His research was on, “Investigating contamination risks associated with wrapping indigenous foods in plastic bags during thermal processing.”
The study that sought to address public health concerns found that both black and green polyethylene bags, commonly used to wrap food in Uganda, contained heavy metals in varying concentrations which migrated into food during cooking at different temperatures and their migration increased with increase in temperature and holding time. This, therefore, exposes people to ingesting heavy metals, though in small quantities, which may accumulate over a long period of time and cause health problems.

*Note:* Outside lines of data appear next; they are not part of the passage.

(** [sel] picks the physical or the mental component. *)
Variable sel : Impact -> Z.
Hypothesis sel_zero : sel (imp 0 0) = 0%Z.

Definition min_of (sub : list (string * Impact)) : Z :=
  fold_right (fun e acc => Z.min (sel (snd e)) acc) 0%Z sub.

(** The smallest delta a question can contribute (zero for a name that is
    not in the table). *)
Definition min_delta (k : string) : Z :=
  match lookup k event_impacts with
  | Some sub => min_of sub
  | None => 0%Z
  end.

Lemma min_of_le0 (sub : list (string * Impact)) : (min_of sub <= 0)%Z.
Proof. induction sub as [|e sub IH]; simpl; lia. Qed.

Lemma min_of_lookup (sub : list (string * Impact)) (o : string) (i : Impact) :
  lookup o sub = Some i -> (min_of sub <= sel i)%Z.
Proof.
  induction sub as [|[o' i'] sub IH]; simpl; [discriminate|].
  destruct (String.eqb o o'); [intro E; injection E as <-; lia|].
  intro E. specialize (IH E). lia.
Qed.

Lemma min_delta_le0 (k : string) : (min_delta k <= 0)%Z.
Proof. unfold min_delta. destruct (lookup k event_impacts); [apply min_of_le0|lia]. Qed.

Lemma entry_ge_min (e : string * string) : (min_delta (fst e) <= sel (entry_impact e))%Z.
Proof.
  destruct e as [q o]. unfold min_delta, entry_impact. cbn [fst snd].
  destruct (lookup q event_impacts) as [sub|]; [|rewrite sel_zero; lia].
  destruct (lookup o sub) as [i|] eqn:E; [exact (min_of_lookup sub o i E)|].
  pose proof (min_of_le0 sub). rewrite sel_zero. lia.
Qed.

End MinDelta.

Lemma lookup_notin {A : Type} (k : string) (d : list (string * A)) :
  ~ In k (map fst d) -> lookup k d = None.
Proof.
  induction d as [|[k' v] d IH]; simpl; intro H; [reflexivity|].
  destruct (String.eqb k k') eqn:E.
  - apply String.eqb_eq in E. subst. exfalso. apply H. now left.
  - apply IH. intro Hin. apply H. now right.
Qed.

Section KeySum.

(** A per-key contribution that is never positive. *)
Variable f : string -> Z.
Hypothesis f_le0 : forall k, (f k <= 0)%Z.

Definition drop_key (k : string) (S : list string) : list string :=
  filter (fun x => negb (String.eqb x k)) S.

Lemma zsum_le0 (S : list string) : (zsum f S <= 0)%Z.
Proof.
  unfold zsum. induction S as [|x S IH]; simpl; [lia|]. pose proof (f_le0 x). lia.
Qed.

Lemma drop_key_notin (k : string) (S : list string) : ~ In k S -> drop_key k S = S.
Proof.
  induction S as [|x S IH]; simpl; intro H; [reflexivity|].
  destruct (String.eqb x k) eqn:E.
  - apply String.eqb_eq in E. subst. exfalso. apply H. now left.
  - simpl. rewrite IH; [reflexivity|]. intro Hin. apply H. now right.
Qed.

Lemma zsum_drop_key (k : string) (S : list string) :
  NoDup S -> In k S -> zsum f S = (f k + zsum f (drop_key k S))%Z.
Proof.
  induction S as [|x S IH]; intros Hnd Hin; [destruct Hin|].
  inversion Hnd as [|? ? Hx Hnd']; subst.
  unfold drop_key. cbn [filter]. destruct (String.eqb x k) eqn:E.
  - apply String.eqb_eq in E. subst x. simpl.
    fold (drop_key k S). rewrite (drop_key_notin k S Hx). reflexivity.
  - apply String.eqb_neq in E. destruct Hin as [Hin|Hin]; [contradiction|].
    simpl. fold (drop_key k S). unfold zsum in IH |- *. simpl in IH.
    rewrite (IH Hnd' Hin). lia.
Qed.

Lemma in_drop_key (k x : string) (S : list string) :
  In x (drop_key k S) <-> In x S /\ x <> k.
Proof.
  unfold drop_key. rewrite filter_In. rewrite negb_true_iff, String.eqb_neq. tauto.
Qed.

(** Summing over a duplicate-free list of keys [l] gives at least the sum
    over all keys [S] that can contribute. *)
Lemma zsum_keys_lower (l S : list string) :
  NoDup l -> NoDup S -> (forall k, In k l -> ~ In k S -> f k = 0%Z) ->
  (zsum f S <= zsum f l)%Z.
Proof.
  revert S. induction l as [|k l IH]; intros S Hl HS Hz.
  - simpl. apply zsum_le0.
  - inversion Hl as [|? ? Hk Hl']; subst.
    cbn [zsum fold_right]. fold (zsum f l).
    destruct (in_dec string_dec k S) as [Hin|Hnin].
    + rewrite (zsum_drop_key k S HS Hin).
      assert (zsum f (drop_key k S) <= zsum f l)%Z; [|lia].
      apply IH; [exact Hl'| apply NoDup_filter; exact HS|].
      intros k' Hk' Hnot. apply Hz; [now right|].
      intro HkS. apply Hnot. apply in_drop_key. split; [exact HkS|].
      intro E. subst k'. contradiction.
    + rewrite (Hz k (or_introl eq_refl) Hnin).
      assert (zsum f S <= zsum f l)%Z; [|lia].
      apply IH; [exact Hl'|exact HS|]. intros k' Hk'. apply Hz. now right.
Qed.

End KeySum.

Lemma event_impacts_keys_nodup : NoDup (map fst event_impacts).
Proof. simpl. repeat constructor; simpl; intuition discriminate. Qed.

Lemma delta_sum_lower (sel : Impact -> Z) (r : ResponseSet) :
  sel (imp 0 0) = 0%Z -> NoDup (map fst r) ->
  (zsum (min_delta sel) (map fst event_impacts) <= zsum (fun e => sel (entry_impact e)) r)%Z.
Proof.
  intros Hsel Hnd.
  transitivity (zsum (min_delta sel) (map fst r)).
  - apply zsum_keys_lower; [apply min_delta_le0|exact Hnd|apply event_impacts_keys_nodup|].
    intros k _ Hk. unfold min_delta. rewrite (lookup_notin k event_impacts Hk). reflexivity.
  - clear Hnd. unfold zsum. induction r as [|e r IH]; simpl; [lia|].
    pose proof (entry_ge_min sel Hsel e). lia.
Qed.

Lemma physical_floor : zsum (min_delta physical) (map fst event_impacts) = (-23)%Z.
Proof. vm_compute. reflexivity. Qed.

Lemma mental_floor : zsum (min_delta mental) (map fst event_impacts) = (-13)%Z.
Proof. vm_compute. reflexivity. Qed.

(** For every dict (distinct keys), the summed deltas are at least -23
    and -13. *)
Lemma calculate_scores_delta_floor (r : ResponseSet) :
  NoDup (map fst r) ->
  (-23 <= physical_delta (calculate_scores r))%Z /\ (-13 <= mental_delta (calculate_scores r))%Z.
Proof.
  intro Hnd. unfold calculate_scores. rewrite accumulate_deltas_sum. simpl.
  pose proof (delta_sum_lower physical r eq_refl Hnd) as Hp.
  pose proof (delta_sum_lower mental r eq_refl Hnd) as Hm.
  rewrite physical_floor in Hp. rewrite mental_floor in Hm. lia.
Qed.

Lemma dict_set_keys {A : Type} (d : list (string * A)) (k x : string) (v : A) :
  In x (map fst (dict_set d k v)) -> x = k \/ In x (map fst d).
Proof.
  induction d as [|[k' v'] d IH]; simpl.
  - intros [E|[]]. now left.
  - destruct (String.eqb k k') eqn:E; simpl.
    + apply String.eqb_eq in E. subst. tauto.
    + intros [H|H]; [tauto|]. destruct (IH H); tauto.
Qed.

Lemma dict_set_nodup {A : Type} (d : list (string * A)) (k : string) (v : A) :
  NoDup (map fst d) -> NoDup (map fst (dict_set d k v)).
Proof.
  induction d as [|[k' v'] d IH]; simpl; intro Hnd.
  - repeat constructor. intros [].
  - inversion Hnd as [|? ? Hk' Hnd']; subst.
    destruct (String.eqb k k') eqn:E; simpl.
    + apply String.eqb_eq in E. subst. constructor; assumption.
    + constructor; [|apply IH; exact Hnd'].
      intro Hin. destruct (dict_set_keys d k k' v Hin) as [Eq|Hin'].
      * subst. rewrite String.eqb_refl in E. discriminate.
      * contradiction.
Qed.

Lemma validate_loop_nodup (qs : list QuestionDefinition) (r v : ResponseSet) (e : list string) :
  NoDup (map fst v) -> NoDup (map fst (fst (validate_loop qs r v e))).
Proof.
  revert v e. induction qs as [|q qs IH]; intros v e Hv; simpl; [exact Hv|].
  destruct (lookup (name q) r) as [resp|]; [destruct (is_option resp q)|];
  apply IH; try apply dict_set_nodup; exact Hv.
Qed.

Lemma scores_from_delta_floor (rs : ResponseSet) :
  (-23 <= physical_delta (calculate_scores rs))%Z ->
  (-13 <= mental_delta (calculate_scores rs))%Z ->
  (77 <= physical_score (calculate_scores rs))%Z /\
  (87 <= mental_score (calculate_scores rs))%Z /\
  (81 # 1 <= insight_score (calculate_scores rs))%Q /\
  (tier (calculate_scores rs) = "Independent" \/ tier (calculate_scores rs) = "Monitor").
Proof.
  intros Hp Hm.
  destruct (calculate_scores_fields rs) as [Hps [Hms [Hi Ht]]].
  remember (calculate_scores rs) as s eqn:Hs. clear Hs.
  assert (Hp' : (77 <= physical_score s)%Z)
    by (rewrite Hps; unfold clamp_score, base_physical_score; lia).
  assert (Hm' : (87 <= mental_score s)%Z)
    by (rewrite Hms; unfold clamp_score, base_mental_score; lia).
  assert (Hq : (81 # 1 <= insight_score s)%Q)
    by (rewrite Hi, insight_exact; unfold Qle; cbn [Qnum Qden]; lia).
  split; [exact Hp'|split; [exact Hm'|split; [exact Hq|]]].
  destruct (tier_bands (insight_score s)) as [HI [HM _]].
  destruct (Qlt_le_dec (insight_score s) (90 # 1)) as [Hlt|Hge].
  - right. rewrite Ht. apply HM. split; [|exact Hlt].
    eapply Qle_trans; [|exact Hq]. unfold Qle; simpl; lia.
  - left. rewrite Ht. apply HI. exact Hge.
Qed.

(** ** Reachable tiers *)

(** C10: for a response set (a dict: distinct keys) that passes
    [validate_responses], both the set itself and the [valid_responses]
    that [process_assessment] scores have physical delta at least -23 and
    mental delta at least -13, hence physical score at least 77, mental
    score at least 87, insight score at least 81.0, and tier Independent or
    Monitor. *)
Theorem C10_valid_input_tiers (r : ResponseSet) :
  NoDup (map fst r) -> snd (validate_responses r) = [] ->
  forall rs, rs = r \/ rs = fst (validate_responses r) ->
  (-23 <= physical_delta (calculate_scores rs))%Z /\
  (-13 <= mental_delta (calculate_scores rs))%Z /\
  (77 <= physical_score (calculate_scores rs))%Z /\
  (87 <= mental_score (calculate_scores rs))%Z /\
  (81 # 1 <= insight_score (calculate_scores rs))%Q /\
  (tier (calculate_scores rs) = "Independent" \/ tier (calculate_scores rs) = "Monitor").
Proof.
  intros Hnd _ rs Hrs.
  assert (Hk : NoDup (map fst rs)).
  { destruct Hrs as [-> | ->]; [exact Hnd|].
    apply validate_loop_nodup. constructor. }
  destruct (calculate_scores_delta_floor rs Hk) as [Hp Hm].
  split; [exact Hp|split; [exact Hm|]].
  apply scores_from_delta_floor; assumption.
Qed.
(** [self.a] on a dataclass instance *)
Definition getattr (self : val) (a : string) : Py val :=
  let* o := deref self in
  match o with
  | OInstance _ attrs =>
      match dict_get a attrs with
      | Some v => ret v
      | None => raise
      end
  | _ => raise
  end.

(** [m.value] on an enumeration member *)
Definition enum_value (m : val) : Py val :=
  match m with
  | VColumnState m => ret (VStr (ColumnState_value m))
  | VSortField m => ret (VStr (SortField_value m))
  | VSortOrder m => ret (VStr (SortOrder_value m))
  | VKanbanView m => ret (VStr (KanbanView_value m))
  | _ => raise
  end.

(** [v is not None] *)
Definition is_not_None (v : val) : bool :=
  match v with
  | VNone => false
  | _ => true
  end.

(** [d[k] = v] on a dictionary object *)
Definition setitem (d : val) (k : string) (v : val) : Py unit :=
  fun h =>
    match d with
    | VRef l =>
        match h !! l with
        | Some (ODict items) => Some (tt, <[l := ODict (dict_set k v items)]> h)
        | _ => None
        end
    | _ => None
    end.

(** The items a [for] over a list object visits. *)
Definition iterate (xs : val) : Py (list val) :=
  let* o := deref xs in
  match o with
  | OList items => ret items
  | _ => raise
  end.

(** [[f(x) for x in l]], the calls made from left to right. *)
Fixpoint for_each {A B : Type} (f : A -> Py B) (l : list A) : Py (list B) :=
  match l with
  | [] => ret []
  | x :: rest =>
      let* y := f x in
      let* ys := for_each f rest in
      ret (y :: ys)
  end.
Lemma keeps_rows_trans d1 d2 d3 :
  keeps_rows d1 d2 -> keeps_rows d2 d3 -> keeps_rows d1 d3.
Proof.
  intros (Ha & Hp & Hq & Hr & Hl & Hn) (Ha' & Hp' & Hq' & Hr' & Hl' & Hn').
  unfold keeps_rows. repeat split.
  - intros k x Hk. destruct (Ha k x Hk) as (y & Hy & Hid).
    destruct (Ha' k y Hy) as (z & Hz & Hid'). exists z. split; [done|congruence].
  - intros k x Hk. destruct (Hp k x Hk) as (y & Hy & Hid).
    destruct (Hp' k y Hy) as (z & Hz & Hid'). exists z. split; [done|congruence].
  - intros k x Hk. destruct (Hq k x Hk) as (y & Hy & Hid).
    destruct (Hq' k y Hy) as (z & Hz & Hid'). exists z. split; [done|congruence].
  - intros k x Hk. destruct (Hr k x Hk) as (y & Hy & Hid).
    destruct (Hr' k y Hy) as (z & Hz & Hid'). exists z. split; [done|congruence].
  - by transitivity (request_parties d2).
  - intros k x Hk. destruct (Hn k x Hk) as (y & Hy & Hid & Hc).
    destruct (Hn' k y Hy) as (z & Hz & Hid' & Hc'). exists z.
    split; [done|]. split; congruence.
Qed.

Ltac kept :=
  lazymatch goal with
  | |- _ ⊆ _ => first [reflexivity | apply union_subseteq_r]
  | |- forall k x, _ -> _ =>
      let k := fresh "k" in
      let x := fresh "x" in
      let Hk := fresh "Hk" in
      intros k x Hk;
      first
        [ by eauto
        | lazymatch goal with
          | |- context [<[?key := _]> _ !! k] =>
              destruct (decide (k = key)) as [->|];
              [ rewrite lookup_insert_eq; eexists; split; [reflexivity|];
                cbn; repeat split; congruence
              | rewrite lookup_insert_ne by done; eauto ]
          end ]
  end.
(** * nvtt::TexImage (src/nvtt/TexImage.cpp): a shallow embedding

    The development follows the translation unit top-down: the file-local
    helpers of the anonymous namespace first, then the heap of reference
    counted payloads and float images that [TexImage] handles point into,
    then the member functions, and finally the properties of the
    specification that are settled against them. *)

From Stdlib Require Import ZArith List Bool Lia SpecFloat.
From Equations Require Import Equations.
From stdpp Require Import base option list.
Import ListNotations.

Local Open Scope Z_scope.

(** ** Machine integers

    [int] and [uint] are 32 bits wide.  Values are kept in [Z]; the
    conversions below are written wherever the C++ code converts or may
    wrap. *)

Module Int.

Definition modulus : Z := 2 ^ 32.

(** Conversion to [uint] (also the result of unsigned arithmetic). *)
Definition to_uint (z : Z) : Z := z mod modulus.

(** Conversion to [int] (two's complement). *)
Definition to_int (z : Z) : Z :=
  let u := to_uint z in
  if u <? 2 ^ 31 then u else u - modulus.

End Int.

(** ** Helpers of the anonymous namespace *)

(** Modelled from the spec: [nextPowerOfTwo] is declared in nvcore and not
    part of this translation unit.  The specification and the comment on
    [previousPowerOfTwo] ("1 -> 1, 2 -> 2, 3 -> 2, 4 -> 4, 5 -> 4") fix it
    as the least power of two that is not below its argument; the result
    is a [uint]. *)
Definition nextPowerOfTwo (v : Z) : Z := Int.to_uint (2 ^ Z.log2_up v).

(** [static uint previousPowerOfTwo(const uint v)] *)
Definition previousPowerOfTwo (v : Z) : Z :=
  nextPowerOfTwo (Int.to_uint (v + 1)) / 2.

(** [static uint nearestPowerOfTwo(const uint v)]: the two distances are
    unsigned differences. *)
Definition nearestPowerOfTwo (v : Z) : Z :=
  let np2 := nextPowerOfTwo v in
  let pp2 := previousPowerOfTwo v in
  if Int.to_uint (np2 - v) <=? Int.to_uint (v - pp2) then np2 else pp2.

(** Modelled from the spec: the [nvtt::Format] enumeration is declared in
    nvtt.h.  The constructors are the distinct values this file names;
    [Format_BC1], [Format_BC2] and [Format_BC3] are the block-compression
    names of DXT1, DXT3 and DXT5 (the specification gives BC1 a block of 8
    bytes and BC2/BC3 one of 16, which [blockSize] only does under these
    identifications). *)
Inductive Format :=
| Format_RGB
| Format_DXT1
| Format_DXT1a
| Format_DXT3
| Format_DXT5
| Format_DXT5n
| Format_BC4
| Format_BC5
| Format_DXT1n
| Format_CTX1.

Definition Format_BC1 := Format_DXT1.
Definition Format_BC2 := Format_DXT3.
Definition Format_BC3 := Format_DXT5.

Definition Format_eqb (a b : Format) : bool :=
  match a, b with
  | Format_RGB, Format_RGB | Format_DXT1, Format_DXT1
  | Format_DXT1a, Format_DXT1a | Format_DXT3, Format_DXT3
  | Format_DXT5, Format_DXT5 | Format_DXT5n, Format_DXT5n
  | Format_BC4, Format_BC4 | Format_BC5, Format_BC5
  | Format_DXT1n, Format_DXT1n | Format_CTX1, Format_CTX1 => true
  | _, _ => false
  end.

(** [static int blockSize(Format format)] *)
Definition blockSize (format : Format) : Z :=
  if Format_eqb format Format_DXT1 || Format_eqb format Format_DXT1a
     || Format_eqb format Format_DXT1n then 8
  else if Format_eqb format Format_DXT3 then 16
  else if Format_eqb format Format_DXT5 || Format_eqb format Format_DXT5n then 16
  else if Format_eqb format Format_BC4 then 8
  else if Format_eqb format Format_BC5 then 16
  else if Format_eqb format Format_CTX1 then 8
  else 0.

(** [static uint countMipmaps(int w, int h, int d)].

    The [while] loop is a recursion on the three extents with the counter
    as accumulator.  Integer division truncates ([Z.quot]).  After one
    round every extent is at least 1, and from then on an extent other
    than 1 strictly decreases; [mip_weight] measures that. *)

Definition mip_halve (x : Z) : Z := Z.max 1 (Z.quot x 2).

Definition mip_weight (x : Z) : nat :=
  if x =? 1 then 0%nat else Z.to_nat (Z.max x 2).

(** The loop condition [w != 1 || h != 1 || d != 1]. *)
Definition mip_pending (w h d : Z) :
  {w <> 1 \/ h <> 1 \/ d <> 1} + {w = 1 /\ h = 1 /\ d = 1}.
Proof.
  destruct (Z.eq_dec w 1); [| left; tauto].
  destruct (Z.eq_dec h 1); [| left; tauto].
  destruct (Z.eq_dec d 1); [right; tauto | left; tauto].
Defined.

Equations? countMipmaps_loop (w h d : Z) (mipmap : Z) : Z
  by wf (mip_weight w + mip_weight h + mip_weight d)%nat lt :=
  countMipmaps_loop w h d mipmap with mip_pending w h d => {
    | left _ := countMipmaps_loop (mip_halve w) (mip_halve h) (mip_halve d)
                  (Int.to_uint (mipmap + 1));
    | right _ := mipmap }.
Proof.
  assert (Hle : forall x, (mip_weight (mip_halve x) <= mip_weight x)%nat).
  { intros x. unfold mip_weight, mip_halve.
    destruct (Z.eqb_spec x 1) as [-> | Hx]; [reflexivity |].
    destruct (Z.eqb_spec (Z.max 1 (x ÷ 2)) 1); [lia |].
    destruct (Z.le_gt_cases x 0).
    - assert (x ÷ 2 <= 0) by (apply Z.quot_le_upper_bound; lia). lia.
    - assert (x ÷ 2 < x) by (apply Z.quot_lt; lia). lia. }
  assert (Hlt : forall x, x <> 1 ->
                          (mip_weight (mip_halve x) < mip_weight x)%nat).
  { intros x Hx. unfold mip_weight, mip_halve.
    destruct (Z.eqb_spec x 1) as [-> | _]; [congruence |].
    destruct (Z.eqb_spec (Z.max 1 (x ÷ 2)) 1); [lia |].
    destruct (Z.le_gt_cases x 0).
    - assert (x ÷ 2 <= 0) by (apply Z.quot_le_upper_bound; lia). lia.
    - assert (x ÷ 2 < x) by (apply Z.quot_lt; lia). lia. }
  pose proof (Hle w). pose proof (Hle h). pose proof (Hle d).
  destruct o as [Hw | [Hh | Hd]].
  - pose proof (Hlt w Hw). lia.
  - pose proof (Hlt h Hh). lia.
  - pose proof (Hlt d Hd). lia.
Qed.

Definition countMipmaps (w h d : Z) : Z :=
  Int.to_uint (countMipmaps_loop w h d 0 + 1).

(** ** Floating point

    [float] is IEEE binary32 and [double] is IEEE binary64, both taken from
    the executable specification of the Standard Library ([spec_float],
    round to nearest even). *)

Definition float := spec_float.
Definition double := spec_float.

Module F32.
Definition prec : Z := 24.
Definition emax : Z := 128.
Definition of_Z (z : Z) : float := binary_normalize prec emax z 0 false.
Definition add : float -> float -> float := SFadd prec emax.
Definition sub : float -> float -> float := SFsub prec emax.
Definition mul : float -> float -> float := SFmul prec emax.
Definition div : float -> float -> float := SFdiv prec emax.
Definition zero : float := S754_zero false.
Definition one : float := of_Z 1.
(** [FLT_MAX] of <float.h>: (2^24 - 1) * 2^104. *)
Definition FLT_MAX : float := S754_finite false (2 ^ 24 - 1) 104.
(** Narrowing conversion [float(d)] of a [double]. *)
Definition of_double (d : double) : float :=
  match d with
  | S754_finite s m e => binary_round prec emax s m e
  | _ => d
  end.
End F32.

Module F64.
Definition prec : Z := 53.
Definition emax : Z := 1024.
Definition of_Z (z : Z) : double := binary_normalize prec emax z 0 false.
Definition add : double -> double -> double := SFadd prec emax.
Definition div : double -> double -> double := SFdiv prec emax.
Definition sqrt : double -> double := SFsqrt prec emax.
Definition zero : double := S754_zero false.
(** Widening conversion [double(f)] of a [float]; it is exact. *)
Definition of_float (f : float) : double :=
  match f with
  | S754_finite s m e => binary_round prec emax s m e
  | _ => f
  end.
End F64.

Definition is_nan (f : spec_float) : bool :=
  match f with S754_nan => true | _ => false end.

(** ** Enumerations of nvtt.h used by this file *)

Inductive TextureType := TextureType_2D | TextureType_Cube.
Inductive WrapMode := WrapMode_Clamp | WrapMode_Repeat | WrapMode_Mirror.
Inductive AlphaMode := AlphaMode_None | AlphaMode_Transparency.
Inductive InputFormat := InputFormat_BGRA_8UB | InputFormat_RGBA_32F.
Inductive Decoder := Decoder_Reference | Decoder_NV5x.
Inductive MipmapFilter :=
  MipmapFilter_Box | MipmapFilter_Triangle | MipmapFilter_Kaiser.

Definition TextureType_eqb (a b : TextureType) : bool :=
  match a, b with
  | TextureType_2D, TextureType_2D | TextureType_Cube, TextureType_Cube => true
  | _, _ => false
  end.

Definition WrapMode_eqb (a b : WrapMode) : bool :=
  match a, b with
  | WrapMode_Clamp, WrapMode_Clamp | WrapMode_Repeat, WrapMode_Repeat
  | WrapMode_Mirror, WrapMode_Mirror => true
  | _, _ => false
  end.

Definition AlphaMode_eqb (a b : AlphaMode) : bool :=
  match a, b with
  | AlphaMode_None, AlphaMode_None
  | AlphaMode_Transparency, AlphaMode_Transparency => true
  | _, _ => false
  end.

(** The face count [setTextureType] gives each type. *)
Definition faceCountOf (type : TextureType) : Z :=
  match type with TextureType_2D => 1 | TextureType_Cube => 6 end.

(** ** nv::FloatImage *)

(** Modelled from the spec: [nv::FloatImage] is declared in nvimage.  It is
    a dense per-channel float buffer: [m_mem] holds [m_componentNum]
    planes of [m_width * m_height] floats, channel [c] starting at offset
    [c * m_width * m_height] (what [channel(c)] points to), and the sample
    (x, y, c) at [(c * m_height + y) * m_width + x]. *)
Record FloatImage := mkFloatImage {
  m_width : Z;
  m_height : Z;
  m_componentNum : Z;
  m_mem : list float }.

Module Image.

(** Reading and writing [m_mem] at a linear index; [None] when the index
    is outside the buffer. *)
Definition read (img : FloatImage) (idx : Z) : option float :=
  if idx <? 0 then None else m_mem img !! Z.to_nat idx.

Definition write (img : FloatImage) (idx : Z) (v : float) : option FloatImage :=
  if (0 <=? idx) && (idx <? Z.of_nat (length (m_mem img))) then
    Some (mkFloatImage (m_width img) (m_height img) (m_componentNum img)
            (<[Z.to_nat idx := v]> (m_mem img)))
  else None.

(** Offset of [channel(c)]. *)
Definition channel (img : FloatImage) (c : Z) : Z :=
  c * m_width img * m_height img.

(** Index of [pixel(x, y, c)]. *)
Definition index (img : FloatImage) (x y c : Z) : Z :=
  (c * m_height img + y) * m_width img + x.

(** The buffer is as large as the extents say. *)
Definition sized (img : FloatImage) : bool :=
  (0 <=? m_width img) && (0 <=? m_height img) && (0 <=? m_componentNum img)
  && (Z.of_nat (length (m_mem img))
      =? m_componentNum img * m_width img * m_height img).

(** [resizeChannelCount(c)]: the buffer is cut or padded with zeros to
    [c] planes. *)
Definition resizeChannelCount (c : Z) (img : FloatImage) : FloatImage :=
  if m_componentNum img =? c then img
  else
    let count := Z.to_nat (m_width img * m_height img * c) in
    mkFloatImage (m_width img) (m_height img) c
      (take count (m_mem img)
         ++ replicate (count - length (m_mem img)) F32.zero).

End Image.

(** ** The heap: payloads and images behind pointers

    A [TexImage] is a pointer [m] to a reference counted [Private]
    payload, which holds pointers to its face images.  Both kinds of
    object live in a heap; an address is an index into the corresponding
    table, [None] in a table marks a deleted object, and [None] as a
    pointer is [NULL]. *)

Abbreviation ptr := nat (only parsing).

Module Private.
(** [struct TexImage::Private : public RefCounted].  [refCount] is the
    counter of the [RefCounted] base. *)
Record t := mk {
  refCount : Z;
  type : TextureType;
  wrapMode : WrapMode;
  alphaMode : AlphaMode;
  isNormalMap : bool;
  imageArray : list (option ptr) }.

Definition set_refCount (c : Z) (p : t) : t :=
  mk c (type p) (wrapMode p) (alphaMode p) (isNormalMap p) (imageArray p).
Definition set_type (x : TextureType) (p : t) : t :=
  mk (refCount p) x (wrapMode p) (alphaMode p) (isNormalMap p) (imageArray p).
Definition set_wrapMode (x : WrapMode) (p : t) : t :=
  mk (refCount p) (type p) x (alphaMode p) (isNormalMap p) (imageArray p).
Definition set_alphaMode (x : AlphaMode) (p : t) : t :=
  mk (refCount p) (type p) (wrapMode p) x (isNormalMap p) (imageArray p).
Definition set_isNormalMap (x : bool) (p : t) : t :=
  mk (refCount p) (type p) (wrapMode p) (alphaMode p) x (imageArray p).
Definition set_imageArray (x : list (option ptr)) (p : t) : t :=
  mk (refCount p) (type p) (wrapMode p) (alphaMode p) (isNormalMap p) x.
End Private.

In 2015, he won a second grant to carry out research on “Pyrolysis of agricultural waste for bioethanol production”.
The purpose of this research was to produce ethanol from low-cost agricultural biomass such as banana peels, straws, plant stalks, stovers, and molasses in order to make it competitive as a direct fuel or blended into petrol as an additive. The success of this project will, among other benefits, enhance incomes, moderate fuel prices, attract youth into agriculture, and create jobs.
In March 2016, Prof. Banadda hit media headlines for coming up with a new technology of making diesel from heavy plastics. The demonstration was carried out at the engineering workshop at the university farm at Kabanyolo.
The innovation was the first of its kind in the country and a step toward utilizing waste polythene bags/ plastics and addressing the problem of the hazards caused by poor disposal of polythene bags in the country.
The diesel can be used in motor vehicle engines, generators, lighting in the house and lighting charcoal stoves among others. What remains after the chemical extraction of diesel can also be used as manure in gardens to enhance soil fertility.
In July 2016, Banadda unveiled an organic pesticide (Vinegar) from agricultural waste mainly from eucalyptus sawdust that has no human health and environmental effect. This organic pesticide can be easily used by farmers to control pests like the red ants which are a common menace to Ugandan farmers.
The organic pesticide was tested and sprayed on various insects and red ants at the Makerere University Agricultural Research Institute Kabanyolo, where results were impressive. The research breakthrough presents business opportunities for organic farming and export.
Another jubilant moment was when Prof. Banadda crowned the year 2015 by launching the first-ever Makerere University MV Mulimi – a multipurpose cost-effective farmer’s tractor. The innovation was launched on 31st December 31, 2015, at Makerere University Agricultural Research Institute Kabanyolo (MUARIK) with the aim of providing practical solutions to basic farm problems faced by small-scale farmers in Uganda.
The Multipurpose tractor has been tested for and capable of performing five (5) tasks, namely; threshing maize to reduce postharvest losses; pumping water for irrigation; charging phones to keep farmers informed of Agricultural produce markets; hauling agricultural produce up to 1 ton and ploughing fields. The university can now fabricate this tractor at a cost of only 25 million shillings.
In March 2017, Prof. Banadda led a research team and developed a solar-powered Irrigation pump as a cheap and reliable solution for small-scale farmers.